> WHAT YOU SHOULD DO
Search the listing for "option" and copy every line where it appears.

> SUPPLIED INFORMATION
(* ===== verification/HashSelect.v ===== *)
(** * Selecting from a hash table into another (src/uthash.h, 807-847)

    [HASH_SELECT] enters the elements of one table that pass a test into a
    second table, through a second handle of theirs.  The two handles of the
    elements are the elements of two heaps, [source] and [target], whose
    elements hold the same fields.  The elements are taken in the order of the
    buckets.  The examples show that the new table does not know its last
    element. *)

From S2P Require Export Table.
From S2P Require Import HashTools.

Section Select.
Context `{HF : HashFunction}.

Record selection := Selection { source : hstate; target : hstate }.

Definition in_source {A} (m : M hstate A) : M selection A :=
  zoom source (fun s x => Selection s (target x)) m.
Definition in_target {A} (m : M hstate A) : M selection A :=
  zoom target (fun s x => Selection (source x) s) m.

(** The body of the inner loop, 824-841: [src_hh] is the handle of [elt] in the
    source, [last_elt] the element that was selected before. *)
Definition select_elt (elt : loc) (src_hh : UT_hash_handle) (last_elt : option loc)
  : M hstate unit :=
  write_hh elt (put_key (key src_hh) (keylen src_hh)) ;;;
  write_hh elt (put_hashv (hashv src_hh)) ;;;
  write_hh elt (put_prev last_elt) ;;;
  write_hh elt (put_next None) ;;;
  if_ptr last_elt (put_next (Some elt)) ;;;
  let* dst := gets head_ptr in
  match dst with
  | None => modify (set_head (Some elt)) ;;; HASH_MAKE_TABLE elt
  | Some _ => let* T := head_tbl in write_hh elt (put_tbl (Some T))
  end ;;;
  let* dst_hh := read_hh elt in
  let* T := deref (tbl dst_hh) in
  let* t := read_tbl T in
  HASH_ADD_TO_BKT T (HASH_TO_BKT (hashv dst_hh) (num_buckets t)) elt ;;;
  let* T := head_tbl in
  write_tbl T (fun t => put_num_items (u32 (num_items t + 1)) t).

(** The loop over a chain, 819-843; the element selected last is returned. *)
Fixpoint select_chain (cond : bytes -> bool) (fuel : nat) (src_hh : option loc)
  (last_elt : option loc) : M selection (option loc) :=
  match src_hh, fuel with
  | None, _ => ret last_elt
  | Some _, O => fail Blocked
  | Some elt, S fuel =>
      let* x := in_source (read_hh elt) in
      let* f := in_source (read_field elt) in
      if cond f then
        in_target (select_elt elt x last_elt) ;;;
        let* x := in_source (read_hh elt) in
        select_chain cond fuel (hh_next x) (Some elt)
      else select_chain cond fuel (hh_next x) last_elt
  end.

(** The loop over the buckets, 818-844, from [i] on, [n] to go. *)
Fixpoint select_buckets (cond : bytes -> bool) (n : nat) (i : Z) (last_elt : option loc)
  : M selection unit :=
  match n with
  | O => ret tt
  | S n =>
      let* T := in_source head_tbl in
      let* b := in_source (read_bucket T i) in
      let* size := gets (fun x => size (elems (source x))) in
      let* last_elt := select_chain cond size (hh_head b) last_elt in
      select_buckets cond n (i + 1) last_elt
  end.

Definition HASH_SELECT (cond : bytes -> bool) : M selection unit :=
  let* src := in_source (gets head_ptr) in
  match src with
  | None => ret tt
  | Some _ =>
      let* T := in_source head_tbl in
      let* t := in_source (read_tbl T) in
      select_buckets cond (Z.to_nat (num_buckets t)) 0 None
  end.

End Select.

(** ** Examples

    Three of four elements are selected into an empty table. *)

Section Examples.

Definition select_from : hstate :=
  snd (run_ops [AddOp 1; AddOp 2; AddOp 3; AddOp 4]%positive (uthash_init (example_keys 4))).

Definition not_fourth (f : bytes) : bool :=
  negb (bool_decide (f = mac_bytes (default (example_key 0) (example_keys 4 !! 4%positive)))).

Definition selected : hstate :=
  target (snd (HASH_SELECT not_fourth (Selection select_from (uthash_init (example_keys 4))))).

(** The elements in application order, at most [n]. *)
Fixpoint in_order (n : nat) (s : hstate) (p : option loc) : list loc :=
  match p, n with
  | Some p, S n =>
      p :: in_order n s (match elems s !! p with Some e => next (hh e) | None => None end)
  | _, _ => []
  end.

(** The new table finds the elements and counts them, and passes [HASH_FSCK]. *)
Example select_finds :
  (HASH_COUNT selected).1 = Ret 3 /\ (HASH_FSCK selected).1 = Ret tt
  /\ length (in_order 5 selected (head_ptr selected)) = 3%nat
  /\ forallb (fun p => match (HASH_FIND (default [] (field <$> elems selected !! p)) selected).1 with
                       | Ret (Some q) => bool_decide (p = q) | _ => false end) [1; 2; 3]%positive = true.
Proof. by vm_compute. Qed.

(** Its [tail] is still the first element: an element added later comes behind
    that one, and the others are lost to [HASH_ITER] and to [HASH_SRT]. *)
Example select_forgets_tail :
  let s := snd (HASH_ADD (Z.of_nat ETH_ALEN) 4%positive selected) in
  (HASH_COUNT s).1 = Ret 4 /\ length (in_order 5 s (head_ptr s)) = 2%nat
  /\ (HASH_FSCK s).1 = Exit (-1).
Proof. by vm_compute. Qed.

End Examples.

> SOLUTION TO THE PROBLEM
Definition select_elt (elt : loc) (src_hh : UT_hash_handle) (last_elt : option loc)
Fixpoint select_chain (cond : bytes -> bool) (fuel : nat) (src_hh : option loc)
  (last_elt : option loc) : M selection (option loc) :=
Fixpoint select_buckets (cond : bytes -> bool) (n : nat) (i : Z) (last_elt : option loc)
Fixpoint in_order (n : nat) (s : hstate) (p : option loc) : list loc :=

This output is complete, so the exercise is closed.